(Beginning of RECORDED INFORMATION)

(** * epigen.plink.genmodels: generative models for paired-locus data

    A shallow embedding of [src/epigen/plink/genmodels.py].

    Conventions of the embedding:
    - Python floats are exact rationals ([Q]); results are compared with
      [Qeq] ([==]), list results pointwise.
    - Python ints are [Z].
    - A Python call that may raise returns a [result]; code that also draws
      from the process-wide [random] source is a state-passing function on
      the source's state, which is returned even when the call raises.
    - The semantics is Python 3's (ordering [None] against a float raises
      [TypeError]). *)

From Stdlib Require Import ZArith QArith Qfield Lqa List String Bool Lia.
Import ListNotations.

Open Scope Z_scope.

(** ** The Python runtime fragment the module relies on *)

Module Py.

(** Exceptions raised by the module and by the runtime underneath it; an
    exception of a class that a program defines itself is [UserError], with
    the class's name. *)
Inductive exn : Type :=
| TypeError
| NameError
| ZeroDivisionError
| IndexError
| OverflowError
| ValueError (msg : string)
| UserError (cls : string) (msg : string).

(** The exception's class name, [type(e).__name__]. *)
Definition exn_name (e : exn) : string :=
  match e with
  | TypeError => "TypeError"
  | NameError => "NameError"
  | ZeroDivisionError => "ZeroDivisionError"
  | IndexError => "IndexError"
  | OverflowError => "OverflowError"
  | ValueError _ => "ValueError"
  | UserError cls _ => cls
  end.

Inductive result (A : Type) : Type :=
| Ok (a : A)
| Raise (e : exn).
Arguments Ok {A} a.
Arguments Raise {A} e.

Definition bind {A B : Type} (r : result A) (k : A -> result B) : result B :=
  match r with
  | Ok a => k a
  | Raise e => Raise e
  end.

(** [[ f(x) for x in l ]] where [f] may raise: elements are evaluated left to
    right and the first exception aborts the comprehension. *)
Fixpoint traverse {A B : Type} (f : A -> result B) (l : list A) : result (list B) :=
  match l with
  | [] => Ok []
  | x :: t =>
      bind (f x) (fun y => bind (traverse f t) (fun ys => Ok (y :: ys)))
  end.

(** Values that are not statically of one type in the source: the result of a
    mean map ([None] or a float), the arguments of a call, a global name. *)
Inductive value : Type :=
| VNone
| VInt (z : Z)
| VFloat (q : Q)
| VObject (name : string).

(** [seq[i]] for an int [i], negative indices counting from the end. *)
Definition index {A : Type} (l : list A) (i : Z) : result A :=
  let n := Z.of_nat (List.length l) in
  let j := if i <? 0 then i + n else i in
  if (j <? 0) || (n <=? j) then Raise IndexError
  else match nth_error l (Z.to_nat j) with
       | Some a => Ok a
       | None => Raise IndexError
       end.

(** The builtin [sum] over floats: starts from 0 and adds left to right. *)
Definition sum (l : list Q) : Q := fold_left Qplus l 0%Q.

(** [a / b] on floats. *)
Definition div (a b : Q) : result Q :=
  if Qeq_bool b 0 then Raise ZeroDivisionError else Ok (a / b)%Q.

(** [zip] of two and of three sequences: stops at the shortest. *)
Definition zip {A B : Type} (a : list A) (b : list B) : list (A * B) := combine a b.

Definition zip3 {A B C : Type} (a : list A) (b : list B) (c : list C)
  : list (A * B * C) := combine (combine a b) c.

(** [[x] * n]: empty when [n <= 0]. *)
Definition replicate {A : Type} (x : A) (n : Z) : list A := repeat x (Z.to_nat n).

(** [a + b] where [a] is a dynamically typed value and [b] a float: defined on
    numbers only. *)
Definition add (a : value) (b : Q) : result Q :=
  match a with
  | VFloat x => Ok (x + b)%Q
  | VInt z => Ok (inject_Z z + b)%Q
  | _ => Raise TypeError
  end.

(** [p <= a] where [p] is a float and [a] a dynamically typed value: defined
    on numbers only. *)
Definition le (p : Q) (a : value) : result bool :=
  match a with
  | VFloat x => Ok (Qle_bool p x)
  | VInt z => Ok (Qle_bool p (inject_Z z))
  | _ => Raise TypeError
  end.

(** The float held by a value used as an arithmetic operand; [float(a)]. *)
Definition to_float (a : value) : result Q :=
  match a with
  | VFloat x => Ok x
  | VInt z => Ok (inject_Z z)
  | _ => Raise TypeError
  end.

(** [int(b)] of a bool. *)
Definition int_of_bool (b : bool) : Z := if b then 1 else 0.

(** A bound-method call [self.f(args)]: the instance is passed as the first
    positional argument of the underlying function. *)
Definition call_method {R : Type} (f : list value -> result R)
    (self : value) (args : list value) : result R :=
  f (self :: args).

End Py.

Import Py.

Notation "x <- e ;; k" := (bind e (fun x => k))
  (at level 61, e at next level, right associativity).

(** Pointwise [Qeq] on float lists. *)
Definition Qlist_eq : list Q -> list Q -> Prop := Forall2 Qeq.

(** ** Concrete collaborators, used to run the module on inputs *)

Module Fixture.

(** A random source whose state counts the draws made so far; draw number [s]
    is [1 / (s + 2)]. *)
Definition rng : Type := nat.

Definition random_random (s : rng) : Q * rng :=
  (1 # Pos.of_succ_nat (S s), S s).

Definition normal_deviate (s : rng) : Q * rng :=
  (inject_Z (Z.of_nat s) - 1, S s)%Q.

(** Rational stand-ins for the [math] functions. *)
Definition math_pi : Q := 355 # 113.

Definition math_exp (x : Q) : Q := (1 + x + x ^ 2 / 2 + x ^ 3 / 6)%Q.

Definition sqrt_nonneg (x : Q) : Q :=
  let step := fun y : Q => if Qeq_bool y 0 then 0%Q else ((y + x / y) / 2)%Q in
  Qred (step (Qred (step (Qred (step 1%Q))))).

(** Genotype frequencies of one locus under Hardy-Weinberg proportions. *)
Definition genotype_freq (p : Q) : list Q :=
  [ ((1 - p) ^ 2)%Q; (2 * p * (1 - p))%Q; (p ^ 2)%Q ].

(** A joint-frequency calculator for independent loci. *)
Definition joint_maf (maf : list Q) (ld : option Q) : result (list Q) :=
  p <- index maf 0 ;;
  q <- index maf 1 ;;
  Ok (flat_map (fun a => map (fun b => Qred (a * b)) (genotype_freq q))
        (genotype_freq p)).

(** The flat table with all nine entries equal. *)
Definition uniform_table : list Q := repeat (1 # 9) 9.

(** A rational stand-in for [math.log] above zero. *)
Definition log_pos (x : Q) : Q := (2 * (x - 1) / (x + 1))%Q.

(** A rational just below the largest argument of [math.exp]. *)
Definition exp_max : Q := 709.

(** A sampler that walks through the nine states in row-major order, one
    state per call. *)
Definition sample_categorical (prob : list Q) (s : rng)
  : result (Z * Z) * rng :=
  (Ok (Z.of_nat ((s / 3) mod 3), Z.of_nat (s mod 3)), S s).

End Fixture.

(** ** The module *)

Section Genmodels.

(** *** What the module imports *)

(** The state of the process-wide [random] source. *)
Variable rng : Type.

(** [random.random()]: the next float in [[0, 1)] and the advanced state. *)
Variable random_random : rng -> Q * rng.
Hypothesis random_random_range :
  forall s, (0 <= fst (random_random s) /\ fst (random_random s) < 1)%Q.

(** The standard normal deviate that [random.normalvariate] draws before it
    scales it, with the advanced state. *)
Variable normal_deviate : rng -> Q * rng.

(** [math.exp], [math.pi], [math.sqrt] on its domain and the float power
    [x ** .5]. *)
Variable math_exp : Q -> Q.
Variable math_pi : Q.
Variable sqrt_nonneg : Q -> Q.
Variable pow_half : Q -> Q.

(** [epigen.plink.util.joint_maf(maf, ld)]: the flat 9-entry joint table of
    two marginal frequencies under an optional LD strength. *)
Variable joint_maf : list Q -> option Q -> result (list Q).

(** [epigen.plink.util.sample_categorical(prob)]: one genotype pair drawn from
    a 9-entry probability vector. *)
Variable sample_categorical : list Q -> rng -> result (Z * Z) * rng.

(** Code that draws from the random source. *)
Definition rand (A : Type) : Type := rng -> result A * rng.

Definition ret {A : Type} (a : A) : rand A := fun s => (Ok a, s).

Definition lift {A : Type} (r : result A) : rand A := fun s => (r, s).

Definition bind_rand {A B : Type} (m : rand A) (k : A -> rand B) : rand B :=
  fun s =>
    match m s with
    | (Ok a, s') => k a s'
    | (Raise e, s') => (Raise e, s')
    end.

Notation "x <~ e ;; k" := (bind_rand e (fun x => k))
  (at level 61, e at next level, right associativity).

Fixpoint traverse_rand {A B : Type} (f : A -> rand B) (l : list A) : rand (list B) :=
  match l with
  | [] => ret []
  | x :: t => y <~ f x ;; ys <~ traverse_rand f t ;; ret (y :: ys)
  end.

Definition random : rand Q :=
  fun s => let (u, s') := random_random s in (Ok u, s').

(** [math.sqrt(x)]: a [ValueError] below zero. *)
Definition math_sqrt (x : Q) : result Q :=
  if Qle_bool 0 x then Ok (sqrt_nonneg x) else Raise (ValueError "math domain error").

(** [random.normalvariate(mu, sigma)] returns [mu + z * sigma] for a standard
    normal deviate [z]. *)
Definition random_normalvariate (mu : value) (sigma : Q) : rand Q :=
  fun s => let (z, s') := normal_deviate s in (add mu (z * sigma)%Q, s').

(** [range(n)] as the list of its elements. *)
Definition range (n : Z) : list Z := map Z.of_nat (seq 0 (Z.to_nat n)).

(** *** class FixedParams *)

Record FixedParams : Type := {
  fp_maf : list Q;
  fp_ld : option Q;
  fp_sample_size : list Z;
  fp_sample_maf : bool
}.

(End of RECORDED INFORMATION)

If a line in the records above contains the string "entry", copy that line out.

→ **WORKED SOLUTION**
(** [epigen.plink.util.joint_maf(maf, ld)]: the flat 9-entry joint table of
    a 9-entry probability vector. *)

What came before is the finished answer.